What is needed: Exactly reproduce the data from its first line through the line with "Definition set_lastConfigUpdate (n", leaving out every line after it.

Exercise data:
-- Opening Marker --

(** Assignments to the fields. *)
Definition set_config (n : Network) (c : NetworkConfig) : Network :=
  mkNetwork (_id n) (_mac n) c (_lastConfigUpdate n) (_destroyed n) (_netconfFailure n) (_portError n) (_portInitialized n) (_authenticationURL n) (_lastAnnouncedMulticastGroupsUpstream n) (_myMulticastGroups n) (_multicastGroupsBehindMe n) (_remoteBridgeRoutes n) (_incomingConfigChunks n) (_memberships n).
Definition set_lastConfigUpdate (n : Network) (t : Z) : Network :=
  mkNetwork (_id n) (_mac n) (_config n) t (_destroyed n) (_netconfFailure n) (_portError n) (_portInitialized n) (_authenticationURL n) (_lastAnnouncedMulticastGroupsUpstream n) (_myMulticastGroups n) (_multicastGroupsBehindMe n) (_remoteBridgeRoutes n) (_incomingConfigChunks n) (_memberships n).
Definition setFailure (n : Network) (x : NetconfFailure) : Network :=
  mkNetwork (_id n) (_mac n) (_config n) (_lastConfigUpdate n) (_destroyed n) x (_portError n) (_portInitialized n) (_authenticationURL n) (_lastAnnouncedMulticastGroupsUpstream n) (_myMulticastGroups n) (_multicastGroupsBehindMe n) (_remoteBridgeRoutes n) (_incomingConfigChunks n) (_memberships n).
Definition set_portError (n : Network) (e : Z) : Network :=
  mkNetwork (_id n) (_mac n) (_config n) (_lastConfigUpdate n) (_destroyed n) (_netconfFailure n) e (_portInitialized n) (_authenticationURL n) (_lastAnnouncedMulticastGroupsUpstream n) (_myMulticastGroups n) (_multicastGroupsBehindMe n) (_remoteBridgeRoutes n) (_incomingConfigChunks n) (_memberships n).
Definition set_portInitialized (n : Network) (b : bool) : Network :=
  mkNetwork (_id n) (_mac n) (_config n) (_lastConfigUpdate n) (_destroyed n) (_netconfFailure n) (_portError n) b (_authenticationURL n) (_lastAnnouncedMulticastGroupsUpstream n) (_myMulticastGroups n) (_multicastGroupsBehindMe n) (_remoteBridgeRoutes n) (_incomingConfigChunks n) (_memberships n).
Definition set_authenticationURL (n : Network) (u : list Z) : Network :=
  mkNetwork (_id n) (_mac n) (_config n) (_lastConfigUpdate n) (_destroyed n) (_netconfFailure n) (_portError n) (_portInitialized n) u (_lastAnnouncedMulticastGroupsUpstream n) (_myMulticastGroups n) (_multicastGroupsBehindMe n) (_remoteBridgeRoutes n) (_incomingConfigChunks n) (_memberships n).
Definition set_lastAnnounced (n : Network) (t : Z) : Network :=
  mkNetwork (_id n) (_mac n) (_config n) (_lastConfigUpdate n) (_destroyed n) (_netconfFailure n) (_portError n) (_portInitialized n) (_authenticationURL n) t (_myMulticastGroups n) (_multicastGroupsBehindMe n) (_remoteBridgeRoutes n) (_incomingConfigChunks n) (_memberships n).
Definition set_myMulticastGroups (n : Network) (l : list MulticastGroup) : Network :=
  mkNetwork (_id n) (_mac n) (_config n) (_lastConfigUpdate n) (_destroyed n) (_netconfFailure n) (_portError n) (_portInitialized n) (_authenticationURL n) (_lastAnnouncedMulticastGroupsUpstream n) l (_multicastGroupsBehindMe n) (_remoteBridgeRoutes n) (_incomingConfigChunks n) (_memberships n).
Definition set_groupsBehindMe (n : Network) (g : T Z) : Network :=
  mkNetwork (_id n) (_mac n) (_config n) (_lastConfigUpdate n) (_destroyed n) (_netconfFailure n) (_portError n) (_portInitialized n) (_authenticationURL n) (_lastAnnouncedMulticastGroupsUpstream n) (_myMulticastGroups n) g (_remoteBridgeRoutes n) (_incomingConfigChunks n) (_memberships n).
Definition set_bridgeRoutes (n : Network) (r : T Z) : Network :=
  mkNetwork (_id n) (_mac n) (_config n) (_lastConfigUpdate n) (_destroyed n) (_netconfFailure n) (_portError n) (_portInitialized n) (_authenticationURL n) (_lastAnnouncedMulticastGroupsUpstream n) (_myMulticastGroups n) (_multicastGroupsBehindMe n) r (_incomingConfigChunks n) (_memberships n).
Definition set_incoming (n : Network) (l : list _IncomingConfigChunk) : Network :=
  mkNetwork (_id n) (_mac n) (_config n) (_lastConfigUpdate n) (_destroyed n) (_netconfFailure n) (_portError n) (_portInitialized n) (_authenticationURL n) (_lastAnnouncedMulticastGroupsUpstream n) (_myMulticastGroups n) (_multicastGroupsBehindMe n) (_remoteBridgeRoutes n) l (_memberships n).
Definition set_memberships (n : Network) (m : T (Membership T)) : Network :=
  mkNetwork (_id n) (_mac n) (_config n) (_lastConfigUpdate n) (_destroyed n) (_netconfFailure n) (_portError n) (_portInitialized n) (_authenticationURL n) (_lastAnnouncedMulticastGroupsUpstream n) (_myMulticastGroups n) (_multicastGroupsBehindMe n) (_remoteBridgeRoutes n) (_incomingConfigChunks n) m.
Definition destroy (n : Network) : Network :=
  mkNetwork (_id n) (_mac n) (_config n) (_lastConfigUpdate n) true (_netconfFailure n) (_portError n) (_portInitialized n) (_authenticationURL n) (_lastAnnouncedMulticastGroupsUpstream n) (_myMulticastGroups n) (_multicastGroupsBehindMe n) (_remoteBridgeRoutes n) (_incomingConfigChunks n) (_memberships n).

(** [_memberships[a]] *)
Definition _membership (n : Network) (a : Z) : outcome (Network * Membership T) :=
  '(ms, m) ← tab_index Membership_new (_memberships n) a; Ok (set_memberships n ms, m).
Definition put_membership (n : Network) (a : Z) (m : Membership T) : outcome Network :=
  ms ← tab_set (_memberships n) a m; Ok (set_memberships n ms).

(** The filters, on the membership of the other end. *)
Definition filterOutgoingPacket `{PacketSource} (self : Z) (n : Network) (noTee : bool) (f : Frame) (dest qos : Z) (rnd : Z * Z) :
  outcome (list (Z * Buffer) * Out * bool) :=
  m ← (if dest =? 0 then Ok None else tab_get (_memberships n) dest);
  filterOutgoing self (_id n) (_config n) noTee m f dest qos rnd.
Definition filterIncomingPacket `{PacketSource} (self : Z) (n : Network) (f : Frame) (dest : Z) (rnd : Z * Z) :
  outcome (Network * (list (Z * Buffer) * Out * Z)) :=
  '(n, m) ← _membership n (ztSource f); r ← filterIncoming self (_id n) (_config n) m f dest rnd; Ok (n, r).

Definition recentlyAssociatedWith (n : Network) (a now : Z) : outcome bool :=
  m ← tab_get (_memberships n) a; match m with Some m => recentlyAssociated m now | None => Ok false end.

Section Crypto.
Context `{Crypto} `{Env}.

(** [addCredential]: a credential of another network is rejected; otherwise the member it is about gets it. *)
Definition add_to (n : Network) (nwid a : Z) (add : Membership T -> outcome (Membership T * AddCredentialResult)) : outcome (Network * AddCredentialResult) :=
  if negb (nwid =? _id n) then Ok (n, ADD_REJECTED)
  else '(n, m) ← _membership n a; '(m, r) ← add m; n ← put_membership n a m; Ok (n, r).
Definition addCredential_com (n : Network) (c : COM.COM) : outcome (Network * AddCredentialResult) :=
  add_to n (COM.networkId c) (COM.issuedTo c) (fun m => Ok (Membership.addCredential_com m c)).
Definition addCredential_cap (n : Network) (c : Capability) : outcome (Network * AddCredentialResult) :=
  add_to n (Capability._nwid c) (Capability.issuedTo c) (fun m => Membership.addCredential_cap m c).
Definition addCredential_tag (n : Network) (t : Tag.Tag) : outcome (Network * AddCredentialResult) :=
  add_to n (Tag._networkId t) (Tag._issuedTo t) (fun m => Membership.addCredential_tag m t).
Definition addCredential_coo (n : Network) (c : COO.COO) : outcome (Network * AddCredentialResult) :=
  add_to n (COO._networkId c) (COO._issuedTo c) (fun m => Membership.addCredential_coo m c).
End Crypto.

(** [learnBridgeRoute]: while there are too many routes, those through the address that has most of them are removed. *)
Fixpoint find_max (counts : T Z) (l : list (Z * Z)) (maxAddr maxCount : Z) : outcome Z :=
  match l with
  | [] => Ok maxAddr
  | (_, a) :: l =>
      '(counts, c0) ← tab_index (T := T) 0 counts a;
      let c := u32 (c0 + 1) in
      counts ← tab_set (T := T) counts a c;
      if maxCount <? c then find_max counts l a c else find_max counts l maxAddr maxCount
  end.
Fixpoint prune_routes (fuel : nat) (routes : T Z) : outcome (T Z) :=
  if ZT_MAX_BRIDGE_ROUTES <? zlen (tab_entries routes) then
    match fuel with
    | O => Undef
    | S fuel =>
        a ← find_max (tab_new (T := T)) (tab_entries routes) 0 0;
        routes ← tab_keep (T := T) (fun _ b => negb (b =? a)) routes;
        prune_routes fuel routes
    end
  else Ok routes.
Definition learnBridgeRoute (n : Network) (mac a : Z) : outcome Network :=
  r ← tab_set (T := T) (_remoteBridgeRoutes n) mac a;
  r ← prune_routes (S (length (tab_entries r))) r;
  Ok (set_bridgeRoutes n r).
Definition findBridgeTo (n : Network) (mac : Z) : outcome Z :=
  b ← tab_get (_remoteBridgeRoutes n) mac; Ok (default 0 b).


Definition _status (n : Network) : VirtualNetworkStatus :=
  if negb (_portError n =? 0) then ZT_NETWORK_STATUS_PORT_ERROR
  else match _netconfFailure n with
       | NETCONF_FAILURE_ACCESS_DENIED => ZT_NETWORK_STATUS_ACCESS_DENIED
       | NETCONF_FAILURE_NOT_FOUND => ZT_NETWORK_STATUS_NOT_FOUND
       | NETCONF_FAILURE_NONE => if nonnull (_config n) then ZT_NETWORK_STATUS_OK else ZT_NETWORK_STATUS_REQUESTING_CONFIGURATION
       | NETCONF_FAILURE_AUTHENTICATION_REQUIRED => ZT_NETWORK_STATUS_AUTHENTICATION_REQUIRED
       | NETCONF_FAILURE_INIT_FAILED => ZT_NETWORK_STATUS_PORT_ERROR
       end.
End Network.
Arguments Network : clear implicits.

(** ** Routes behind bridges *)

Section routes.
Context {T : Type -> Type} `{TableLaws T}.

-- Closing Marker --

Task solution:
(** Assignments to the fields. *)
Definition set_config (n : Network) (c : NetworkConfig) : Network :=
  mkNetwork (_id n) (_mac n) c (_lastConfigUpdate n) (_destroyed n) (_netconfFailure n) (_portError n) (_portInitialized n) (_authenticationURL n) (_lastAnnouncedMulticastGroupsUpstream n) (_myMulticastGroups n) (_multicastGroupsBehindMe n) (_remoteBridgeRoutes n) (_incomingConfigChunks n) (_memberships n).
Definition set_lastConfigUpdate (n : Network) (t : Z) : Network :=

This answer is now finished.